◆ What you need to do:
Up through the line that contains "Semantic Versioning specification. *)", retype the entries exactly, beginning at the very first line.

◆ Material supplied:
[Start of Attachment]
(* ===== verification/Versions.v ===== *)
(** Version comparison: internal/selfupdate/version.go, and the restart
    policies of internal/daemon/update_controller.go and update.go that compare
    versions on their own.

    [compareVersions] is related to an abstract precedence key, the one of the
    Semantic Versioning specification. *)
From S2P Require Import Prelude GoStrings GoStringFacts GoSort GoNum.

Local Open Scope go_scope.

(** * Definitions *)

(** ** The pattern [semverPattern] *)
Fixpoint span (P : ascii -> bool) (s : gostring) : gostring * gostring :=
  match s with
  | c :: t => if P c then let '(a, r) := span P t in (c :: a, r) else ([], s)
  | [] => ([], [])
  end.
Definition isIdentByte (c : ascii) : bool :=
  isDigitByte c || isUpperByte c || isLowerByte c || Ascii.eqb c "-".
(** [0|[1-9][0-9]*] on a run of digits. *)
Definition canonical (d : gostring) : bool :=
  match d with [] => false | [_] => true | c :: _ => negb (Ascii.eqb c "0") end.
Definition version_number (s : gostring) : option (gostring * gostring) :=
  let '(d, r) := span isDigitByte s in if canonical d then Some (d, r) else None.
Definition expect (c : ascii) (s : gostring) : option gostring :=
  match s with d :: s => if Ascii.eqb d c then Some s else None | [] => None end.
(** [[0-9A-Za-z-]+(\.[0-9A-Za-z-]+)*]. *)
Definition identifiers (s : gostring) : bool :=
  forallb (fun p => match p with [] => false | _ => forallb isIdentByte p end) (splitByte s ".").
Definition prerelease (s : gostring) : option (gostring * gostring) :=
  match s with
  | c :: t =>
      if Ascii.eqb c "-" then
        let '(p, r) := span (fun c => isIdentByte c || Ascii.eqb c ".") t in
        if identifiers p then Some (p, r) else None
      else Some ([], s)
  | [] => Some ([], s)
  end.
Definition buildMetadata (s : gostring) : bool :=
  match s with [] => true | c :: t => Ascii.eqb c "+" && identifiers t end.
[End of Attachment]
◆ Solution to this task:
(* ===== verification/Versions.v ===== *)
(** Version comparison: internal/selfupdate/version.go, and the restart
    policies of internal/daemon/update_controller.go and update.go that compare
    versions on their own.

    [compareVersions] is related to an abstract precedence key, the one of the
    Semantic Versioning specification. *)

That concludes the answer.